At the beginning of the discussion, the new director introduced herself personally, conducted a review of the most outstanding events of 2020 and indicated what the priorities of the mechanism will be during 2021.

Case management in times of COVID-19 and management priorities during 2021

In 2020, the MICI took actions to mitigate the impacts of the pandemic on claims management. Managed a total of 21 claims from communities potentially affected by projects financed by the IDB Group in 9 countries: 17 claims refer to IDB projects with the public sector and four to IDB Invest operations with the private sector. In addition, the MICI began, for the first time, a completely remote dispute resolution process in Colombia (Ruta del Cacao).

Similarly, with the recent assumption of Repetto as director, 2 priority areas were identified during 2021: on the one hand, the opening of the mechanism, seeking to make it more accessible to the communities that need it and, on the other, institutional learning, with The objective of adding more value to the IDB Group and reinforcing its accountability and sustainability.

OVE’s evaluation of the MICI

OVE carried out a first evaluation of the MICI in 2012 and identified significant problems in terms of its policy, structure and operation, recommending ending the pilot phase of the MICI and reformulating its policy and structure. Thus, in December 2014, the Bank’s Board of Directors approved a new policy and structure for the mechanism and, since the beginning of 2016, the MICI is also responsible for managing requests related to IDB Invest operations, that is, the private sector.

In the following evaluation (2015-2020), 19 cases were analyzed (between December 2014 – June 2020) and it was concluded that the MICI, in general, is operating in accordance with the principles established in its policy: independence, objectivity, impartiality, transparency and efficiency and that the current policy corrected important issues identified by OVE in its 2012 evaluation as limiting the proper functioning of the MICI. Similarly, there was greater consistency between the policy, the guidelines developed, and the associated processes. OVE also highlighted the consolidation of capacities in conflict resolution within the MICI.

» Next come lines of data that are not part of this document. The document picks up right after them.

Definition resolveNode (nodeId : string) : M (option (list Step)) :=
  let* nodes := gets (fun e => nodes (story e)) in
  match resolve nodes nodeId with
  | Found steps => ret (Some steps)
  | Missing pathSoFar keys =>
      let* _ := emit (Console LError (Log.NodeNotFound nodeId pathSoFar keys)) in
      ret None
  | IsGroup keys =>
      let* _ := emit (Console LError (Log.NotAStepArray nodeId keys)) in
      ret None
  end.

(** [setBackground].  [this.story.places[placeId]] is looked up among the
    keys of the table; the statements about a place that is not found are
    made for names the table does not inherit either. *)
Definition setBackground (placeId : option string) : M unit :=
  let* placePath := gets (fun e => places (story e) !! js_key placeId) in
  if truthy placePath
  then emit (Render (SetBackground (default "" placePath)))
  else emit (Console LError (Log.BackgroundNotFound (js_key placeId))).

Definition set_slot (positionName : string) (s : Slot) (v : Visible) : Visible :=
  if String.eqb positionName "left"
  then {| at_left := s; at_center := at_center v; at_right := at_right v |}
  else if String.eqb positionName "center"
  then {| at_left := at_left v; at_center := s; at_right := at_right v |}
  else if String.eqb positionName "right"
  then {| at_left := at_left v; at_center := at_center v; at_right := s |}
  else v.

Definition known_position (positionName : string) : bool :=
  String.eqb positionName "left" || String.eqb positionName "center"
  || String.eqb positionName "right".

(** [showCharacter].  Whether the sprite is swapped at once or animated in
    depends on the page's classes and changes no field of the engine; both
    are the one display command.  [this.story.characters[charId]] and
    [character.poses[poseName]] are looked up among the keys of the tables;
    the statements about a character or a pose that is not found are made
    for names the tables do not inherit either. *)
Definition showCharacter (charId : option string) (p : option CharacterPose)
    (pos : option CharacterPosition) : M unit :=
  let* character := gets (fun e => characters (story e) !! js_key charId) in
  match character with
  | None => emit (Console LError (Log.CharacterNotFound (js_key charId)))
  | Some character =>
      match p ≫= pose_name with
      | None => emit (Console LError (Log.InvalidPose (js_key charId)))
      | Some poseName =>
          if negb (truthy (Some poseName))
          then emit (Console LError (Log.InvalidPose (js_key charId)))
          else
            let imagePath := poses character !! poseName in
            if negb (truthy imagePath)
            then emit (Console LError (Log.PoseNotFound poseName (js_key charId)))
            else
              match pos ≫= position_name with
              | None => emit (Console LError (Log.InvalidPosition (js_key charId)))
              | Some positionName =>
                  if negb (truthy (Some positionName))
                  then emit (Console LError (Log.InvalidPosition (js_key charId)))
                  else if negb (known_position positionName)
                  then emit (Console LError
                               (Log.UnknownPosition positionName (js_key charId)))
                  else
                    let* _ := emit (Render (SetCharacterSprite positionName
                                              (default "" imagePath))) in
                    modify (fun e =>
                      with_visibleCharacters
                        (set_slot positionName (Shown charId)
                                  (visibleCharacters e)) e)
              end
      end
  end.

(** [visibleCharId === charId], for an id that is a string or
    [undefined]; a slot that is [null] equals neither. *)
Definition slot_is (s : Slot) (charId : option string) : bool :=
  match s with
  | Nobody => false
  | Shown c => bool_decide (c = charId)
  end.

Definition hideAt (positionName : string) (slot : Visible -> Slot)
    (charId : option string) : M unit :=
  let* s := gets (fun e => slot (visibleCharacters e)) in
  if slot_is s charId
  then
    let* _ := emit (Render (ClearCharacterSprite positionName)) in
    modify (fun e =>
      with_visibleCharacters (set_slot positionName Nobody (visibleCharacters e)) e)
  else ret tt.

(** [hideCharacter]: the loop over the three entries of
    [visibleCharacters]. *)
Definition hideCharacter (charId : option string) : M unit :=
  let* _ := hideAt "left" at_left charId in
  let* _ := hideAt "center" at_center charId in
  hideAt "right" at_right charId.

(** [showDialogue].  [this.story.characters[who]] is looked up among the
    keys of the table. *)
Definition showDialogue (w : option string) (txt : option string) : M unit :=
  if negb (truthy w) then emit (Console LError Log.DialogueMissingWho)
  else if negb (truthy txt)
  then emit (Console LError (Log.DialogueMissingText (default "" w)))
  else
    let* character := gets (fun e => characters (story e) !! default "" w) in
    let* _ :=
      match character with
      | None => emit (Console LWarn (Log.SpeakerNotFound (default "" w)))
      | Some _ => ret tt
      end in
    let characterName :=
      match character with
      | Some c => name c
      | None => w
      end in
    let* _ := emit (Render (SetDialogue characterName (default "" txt) false)) in
    let* _ := modify (with_waitingForInput true) in
    emit (Render (ContinueIndicator true)).

Definition showNarration (txt : option string) : M unit :=
  if negb (truthy txt) then emit (Console LError Log.NarrationMissingText)
  else
    let* _ := emit (Render (SetDialogue (Some "") (default "" txt) true)) in
    let* _ := modify (with_waitingForInput true) in
    emit (Render (ContinueIndicator true)).

(** [setVariable].  The debug panel only redraws the variables and is left
    out.  The assignment [variables[key] = value] writes the key, except
    for the key [__proto__] on variables that have no such key of their
    own: there it calls the setter that every object inherits, which stores
    no property whatever the value. *)
Definition setVariable (k : option string) (v : VarSource) : M unit :=
  if negb (truthy k) then emit (Console LError Log.SetVariableMissingKey)
  else
    let k := default "" k in
    try_catch
      (let* computed :=
         match v with
         | Computed f =>
             let* vars := gets state_vars in
             match f vars with
             | inl err => throw err
             | inr x => ret x
             end
         | Literal x => ret x
         end in
       let* _ := modify (fun e =>
                   if String.eqb k "__proto__"
                      && bool_decide (state_vars e !! k = None)
                   then e
                   else write_state_vars (<[k := computed]> (state_vars e)) e) in
       emit (Console LLog (Log.VariableSet k computed)))
      (fun err =>
         let* _ := emit (Console LError (Log.ErrorSettingVariable k err)) in
         throw err).

(** The body of [options.forEach] in [showChoices]. *)
Fixpoint addButtons (index : nat) (opts : list ChoiceOption) : M unit :=
  match opts with
  | [] => ret tt
  | option :: rest =>
      let* _ :=
        if truthy (label option)
        then
          let* _ := emit (Render (AddChoiceButton (default "" (label option)))) in
          modify (fun e =>
            with_choiceButtons
              (choiceButtons e ++
               [{| button_label := default "" (label option);
                   button_nodeId := target option;
                   button_effectFn := effectFn option |}]) e)
        else emit (Console LError (Log.OptionMissingLabel index)) in
      addButtons (S index) rest
  end.

Definition showChoices (p : option string) (opts : option (list ChoiceOption))
    : M unit :=
  match opts with
  | None | Some [] => emit (Console LError Log.NoValidOptions)
  | Some opts =>
      let* _ := emit (Render (ShowChoiceMenu
                                (if truthy p then default "" p else "Choose:"))) in
      let* _ := modify (with_choiceButtons []) in
      let* _ := addButtons 0 opts in
      modify (with_waitingForInput true)
  end.

(** [endStory]; the text it sets two seconds later is not modelled. *)
Definition endStory : M unit :=
  let* _ := emit (Console LLog Log.StoryEnded) in
  let* _ := emit (Render ShowEnded) in
  emit (Render (ContinueIndicator false)).

(** *** The step loop *)

(** [jumpToNode]; [exec] is the call of [executeSteps] that ends it.  A
    [nodeId] that is [undefined] makes [nodeId.split] throw. *)
Definition jumpToNode (exec : M unit) (nodeId : option string) : M unit :=
  match nodeId with
  | None => throw (TypeError "split")
  | Some n =>
      let* steps := resolveNode n in
      match steps with
      | None => emit (Console LError (Log.CannotJump n))
      | Some steps =>
          let* _ := modify (enter n steps) in
          exec
      end
  end.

However, there is still room for the MICI to deepen its efforts to maximize its contribution to the IDB Group’s system of safeguards and environmental and social standards.

A key issue that remained pending is judicial exclusion, which continues to be an important factor limiting the effective and efficient functioning of the MICI.

OVE also found that some requirements to access the mechanism are difficult for applicants to meet, such as the need to present their concerns to management before resorting to the MICI. In this regard, it should be mentioned that the difficulty of complying with the requirement of prior contact with the administration had to do, to a large extent, with the lack of a complaints management system within the IDB Group during the period under evaluation (2015 -2020) and one of the OVE evaluation recommendations points towards that goal.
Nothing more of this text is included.